Combined with the fact that this recipe uses minimal wheat flour (to begin with) made it a huge success for me. I’ve found that white rice flour is the best substitution, and I don’t recommend substituting anything else if you want to really get that authentic, southern comfort food flavor. The bacon grease is crucial, as is warming the grease in the cast iron skillet to begin. You can thank me later!
- 1 ¼ cup cornmeal (I use coarsely ground)**
- 3 Tbsp white rice flour
- 1 tsp salt
- ¾ tsp baking powder
- 3 Tbsp bacon grease (preferred), vegetable oil or shortening
- 2 eggs, lightly beaten
- 1 cup buttermilk
- ¼ tsp baking soda, dissolved in a little water
- bacon grease for greasing the pan
**Make sure cornmeal is labeled gluten-free to avoid cross-contamination!

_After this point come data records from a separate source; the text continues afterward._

Definition setRectCache (c : gmap (option string) Rect) (st : Store) : Store :=
  {| currentPayload := currentPayload st; rectCache := c; draggable := draggable st |}.

Definition setDraggable (d : gset Elem) (st : Store) : Store :=
  {| currentPayload := currentPayload st; rectCache := rectCache st; draggable := d |}.

(** Modelled from the spec: [flushRectCache] of [utils], which is not among
    the sources, clears all entries of the cache. *)
Definition flushRectCache (st : Store) : Store := setRectCache ∅ st.

(** Modelled from the spec: [setAttributesTo(selector, "draggable", "false",
    root)] of [utils], which is not among the sources, demotes every element
    matching the selector (under [root], or in the document) back to
    non-draggable. *)
Definition setAttributesTo_draggable_false (pg : Page) (selector : string)
    (root : option Elem) (st : Store) : Store :=
  setDraggable (draggable st ∖ list_to_set (querySelectorAll pg root selector)) st.

(** [throttleTime(duration)] with its default configuration (leading, not
    trailing): a value arriving while the window opened by an earlier value
    is still open is dropped ([None]); otherwise it passes and opens a window
    of [duration] milliseconds.  The window's timer has fired when the time
    of dispatch has reached its end. *)
Definition throttleTime (duration timeStamp : nat) (until : option nat) : option (option nat) :=
  match until with
  | Some u => if timeStamp <? u then None else Some (Some (timeStamp + duration))
  | None => Some (Some (timeStamp + duration))
  end.

Section engine.

Variable opts : Options.t.

Definition createPayload (type : DragDropEventType) (originalEvent : NativeEvent)
    (dragElements : list Elem) (scrollContainer : ScrollContainer)
    (dropElement : option Elem) (position : option DropPosition) : DragDropPayload :=
  {| type := type; originalEvent := originalEvent; dropElement := dropElement;
     dragElements := dragElements; scrollContainer := scrollContainer;
     position := position; options := opts; container := Options.container opts |}.

(** Modelled from the spec: [getRectCached(element, getElementId,
    container)] of [utils], which is not among the sources, returns the
    cached rectangle when there is one for the element's identity, else
    queries the live geometry, stores it and returns it. *)
Definition getRectCached (pg : Page) (cache : gmap (option string) Rect) (el : Elem)
    : Rect * gmap (option string) Rect :=
  let id := Options.getElementId opts pg el in
  match cache !! id with
  | Some r => (r, cache)
  | None => let r := getBoundingClientRect pg el in (r, <[id := r]> cache)
  end.

Definition getCombinedSelectedElements (pg : Page) (currentElement : Elem) : list Elem :=
  match Options.getSelectedElements opts with
  | Some getSelectedElements =>
      foldl (λ (acc : list Elem) item,
               let selectedElements := getSelectedElements pg in
               if bool_decide (item ∈ selectedElements) then selectedElements
               else selectedElements ++ [item])
            [] [currentElement]
  | None => [currentElement]
  end.
(** * vector.py: a shallow embedding of the [Vector] class

    The class stores a tuple of [decimal.Decimal] coordinates and computes
    with them under the context set at the top of the module
    ([getcontext().prec = 30], rounding ROUND_HALF_EVEN), passing through
    binary64 floats for [math.sqrt] and [math.acos].

    Modelling choices, stated once:
    - a [Decimal] is a finite triple (sign, coefficient, exponent); every
      arithmetic operation computes the exact result and rounds it to the
      context precision, as the decimal module does.  The exponent limits of
      the context (Emax = 999999, Emin = -999999) are not modelled: exponents
      are unbounded integers, so the Overflow and Underflow signals do not
      occur.  Infinities and NaN are not coordinates; the one infinity the
      code can produce from finite coordinates, [Decimal(float('inf'))] in
      [magnitude], has its own constructor in [xdecimal];
    - a float is a binary64 value (sign, mantissa, exponent) with subnormals,
      overflow to infinity and round-half-even, which is what
      [Decimal.__float__] and [math.sqrt] give;
    - Python 3 semantics: [round(d, 2)] on a Decimal is [quantize];
      comparisons between Decimal and float are exact;
    - an exception is its class and its [str()]. *)

From Stdlib Require Import ZArith List String Bool Lia.
Import ListNotations.
Open Scope string_scope.
Open Scope Z_scope.

(** ** Exceptions and results *)

Inductive exn_class :=
| Exception            (* raise Exception(msg) *)
| ValueError
| TypeError
| DivisionByZero       (* decimal.DivisionByZero, a ZeroDivisionError *)
| InvalidOperation.    (* decimal.InvalidOperation *)

Record exn := mkExn { exn_cls : exn_class; exn_str : string }.

Inductive result (A : Type) :=
| Ok (a : A)
| Raise (e : exn).
Arguments Ok {A} a.
Arguments Raise {A} e.

Definition bind {A B} (r : result A) (k : A -> result B) : result B :=
  match r with
  | Ok a => k a
  | Raise e => Raise e
  end.

Notation "x <- c ;; k" := (bind c (fun x => k))
  (at level 61, c at next level, right associativity).

Fixpoint mapM {A B} (f : A -> result B) (l : list A) : result (list B) :=
  match l with
  | [] => Ok []
  | x :: t => y <- f x ;; ys <- mapM f t ;; Ok (y :: ys)
  end.

Definition is_ZeroDivisionError (c : exn_class) : bool :=
  match c with DivisionByZero => true | _ => false end.

(** ** decimal.Decimal at precision 30 *)

Record Decimal := mkDec { dsign : bool; dcoeff : N; dexp : Z }.

Definition prec : Z := 30.

(** [len(str(n))] *)
Fixpoint ndigits_fuel (fuel : nat) (n : Z) : Z :=
  match fuel with
  | O => 1
  | S f => if n <? 10 then 1 else 1 + ndigits_fuel f (n / 10)
  end.

Definition ndigits (n : N) : Z := ndigits_fuel (N.size_nat n) (Z.of_N n).

(** quotient [q] with remainder [r] out of [p], rounded half to even *)
Definition half_even (q r p : Z) : Z :=
  match 2 * r ?= p with
  | Lt => q
  | Gt => q + 1
  | Eq => if Z.even q then q else q + 1
  end.

(** [Decimal._fix]: round to [p] significant digits *)
Definition fix_to (p : Z) (d : Decimal) : Decimal :=
  let n := ndigits (dcoeff d) in
  if n <=? p then d
  else
    let shift := n - p in
    let c := Z.of_N (dcoeff d) in
    let q := half_even (c / 10 ^ shift) (c mod 10 ^ shift) (10 ^ shift) in
    if q =? 10 ^ p
    then mkDec (dsign d) (Z.to_N (q / 10)) (dexp d + shift + 1)
    else mkDec (dsign d) (Z.to_N q) (dexp d + shift).

Definition fix_ctx : Decimal -> Decimal := fix_to prec.

Definition dec_is_zero (d : Decimal) : bool := (dcoeff d =? 0)%N.

(** the integer [(-1)^sign * coeff * 10^(exp - e)], for [e <= exp] *)
Definition scaled (e : Z) (d : Decimal) : Z :=
  let m := Z.of_N (dcoeff d) * 10 ^ (dexp d - e) in
  if dsign d then - m else m.

Definition dec_of_int (z : Z) : Decimal := mkDec (z <? 0) (Z.abs_N z) 0.

Definition copy_negate (d : Decimal) : Decimal :=
  mkDec (negb (dsign d)) (dcoeff d) (dexp d).

(** [x * y] *)
Definition dec_mul (x y : Decimal) : Decimal :=
  fix_ctx (mkDec (xorb (dsign x) (dsign y)) (dcoeff x * dcoeff y) (dexp x + dexp y)).

(** [x + y] *)
Definition dec_add (x y : Decimal) : Decimal :=
  let e := Z.min (dexp x) (dexp y) in
  if dec_is_zero x && dec_is_zero y then
    fix_ctx (mkDec (dsign x && dsign y) 0 e)
  else if dec_is_zero x then
    let e' := Z.max e (dexp y - prec - 1) in
    fix_ctx (mkDec (dsign y) (Z.to_N (Z.of_N (dcoeff y) * 10 ^ (dexp y - e'))) e')
  else if dec_is_zero y then
    let e' := Z.max e (dexp x - prec - 1) in
    fix_ctx (mkDec (dsign x) (Z.to_N (Z.of_N (dcoeff x) * 10 ^ (dexp x - e'))) e')
  else
    let s := scaled e x + scaled e y in
    if s =? 0 then fix_ctx (mkDec false 0 e)
    else fix_ctx (mkDec (s <? 0) (Z.abs_N s) e).

(** [x - y] *)
Definition dec_sub (x y : Decimal) : Decimal := dec_add x (copy_negate y).

(** [-x] *)
Definition dec_neg (x : Decimal) : Decimal :=
  if dec_is_zero x then fix_ctx (mkDec false (dcoeff x) (dexp x))
  else fix_ctx (copy_negate x).

(** [abs(x)] *)
Definition dec_abs (x : Decimal) : Decimal :=
  if dsign x then dec_neg x else fix_ctx (mkDec false (dcoeff x) (dexp x)).

(** [x ** 2]: zero for a zero base; otherwise the square is rounded to
    prec + 3 digits and then to prec *)
Definition dec_sq (x : Decimal) : Decimal :=
  if dec_is_zero x then mkDec false 0 0
  else fix_ctx (fix_to (prec + 3) (mkDec false (dcoeff x * dcoeff x) (dexp x + dexp x))).

(** [x == y] and [x < y] compare the numbers, not the representations *)
Definition dec_eqb (x y : Decimal) : bool :=
  let e := Z.min (dexp x) (dexp y) in scaled e x =? scaled e y.

Definition dec_ltb (x y : Decimal) : bool :=
  let e := Z.min (dexp x) (dexp y) in scaled e x <? scaled e y.

Fixpoint strip_zeros (fuel : nat) (coeff exp ideal : Z) : Z * Z :=
  match fuel with
  | O => (coeff, exp)
  | S f =>
      if (exp <? ideal) && (coeff mod 10 =? 0)
      then strip_zeros f (coeff / 10) (exp + 1) ideal
      else (coeff, exp)
  end.

(** [x / y] *)
Definition dec_div (x y : Decimal) : result Decimal :=
  let sg := xorb (dsign x) (dsign y) in
  if dec_is_zero y then
    if dec_is_zero x
    then Raise (mkExn InvalidOperation "[<class 'decimal.DivisionUndefined'>]")
    else Raise (mkExn DivisionByZero "[<class 'decimal.DivisionByZero'>]")
  else if dec_is_zero x then
    Ok (fix_ctx (mkDec sg 0 (dexp x - dexp y)))
  else
    let shift := ndigits (dcoeff y) - ndigits (dcoeff x) + prec + 1 in
    let e := dexp x - dexp y - shift in
    let a := Z.of_N (dcoeff x) in
    let b := Z.of_N (dcoeff y) in
    let '(q, r) :=
      if 0 <=? shift then Z.div_eucl (a * 10 ^ shift) b
      else Z.div_eucl a (b * 10 ^ (- shift)) in
    let '(c, e') :=
      if r =? 0 then strip_zeros (Z.to_nat (ndigits (Z.to_N q))) q e (dexp x - dexp y)
      else (if q mod 5 =? 0 then q + 1 else q, e) in
    Ok (fix_ctx (mkDec sg (Z.to_N c) e')).


(** ** binary64 floats *)

(** [Ffin s m e] is [(-1)^s * m * 2^e] with [m < 2^53] and
    [-1074 <= e <= 971].  NaN does not arise: the floats of this program come
    from finite decimals, and [math.sqrt] raises on negative arguments. *)
Inductive pyfloat :=
| Fzero (s : bool)
| Finf (s : bool)
| Ffin (s : bool) (m : positive) (e : Z).

(** [floor (log2 (num / den))] for positive [num], [den] *)
Definition floor_log2_ratio (num den : Z) : Z :=
  let b := Z.log2 num - Z.log2 den in
  let above := if 0 <=? b then den * 2 ^ b <=? num else den <=? num * 2 ^ (- b) in
  if above then b else b - 1.

(** pack a rounded mantissa (at most [2^53]) and its exponent *)
Definition pack_float (s : bool) (m e : Z) : pyfloat :=
  let '(m', e') := if m =? 2 ^ 53 then (2 ^ 52, e + 1) else (m, e) in
  match m' with
  | Zpos p => if 971 <? e' then Finf s else Ffin s p e'
  | _ => Fzero s
  end.

(** the double nearest to [(-1)^s * num / den], ties to even *)
Definition round_binary64 (s : bool) (num den : Z) : pyfloat :=
  if num =? 0 then Fzero s
  else
    let e := Z.max (floor_log2_ratio num den - 52) (-1074) in
    let '(n, d) := if 0 <=? e then (num, den * 2 ^ e) else (num * 2 ^ (- e), den) in
    pack_float s (half_even (n / d) (n mod d) d) e.

(** [float(d)], i.e. [Decimal.__float__] *)
Definition float_of_Decimal (d : Decimal) : pyfloat :=
  let c := Z.of_N (dcoeff d) in
  if 0 <=? dexp d then round_binary64 (dsign d) (c * 10 ^ dexp d) 1
  else round_binary64 (dsign d) c (10 ^ (- dexp d)).

(** [math.sqrt] *)
Definition sqrt_finite (m : positive) (e : Z) : pyfloat :=
  let t := if Z.even e then 110 else 111 in
  let M := Zpos m * 2 ^ t in
  let s := Z.sqrt M in
  let exact := s * s =? M in
  let n := Z.log2 s - 52 in
  let q := s / 2 ^ n in
  let r := s mod 2 ^ n in
  let half := 2 ^ (n - 1) in
  let up := (half <? r) || ((r =? half) && (negb exact || Z.odd q)) in
  pack_float false (if up then q + 1 else q) ((e - t) / 2 + n).

Definition math_sqrt (x : pyfloat) : result pyfloat :=
  let domain := Raise (mkExn ValueError "math domain error") in
  match x with
  | Fzero s => Ok (Fzero s)
  | Finf false => Ok (Finf false)
  | Finf true => domain
  | Ffin false m e => Ok (sqrt_finite m e)
  | Ffin true _ _ => domain
  end.


(** A Decimal built from a float may be infinite. *)
Inductive xdecimal :=
| XFin (d : Decimal)
| XInf (s : bool).

Fixpoint trailing_zero_bits (p : positive) : Z :=
  match p with
  | xO p' => 1 + trailing_zero_bits p'
  | _ => 0
  end.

- Heat oven to 425 degrees.
- Grease a cast iron skillet with bacon grease and place it in the oven while it heats.
- Mix the first 4 ingredients in a medium mixing bowl. Cut in the fat with your fingers or two knives, mixing well until you have a sandy texture.
- Combine the eggs and the buttermilk, add to the dry ingredients and mix to combine well. Add the baking soda and stir to combine.
- Pour the mixture into the hot skillet and bake for 20 minutes.
- Invert onto a plate. It’s nice to serve the browned, crispy side up!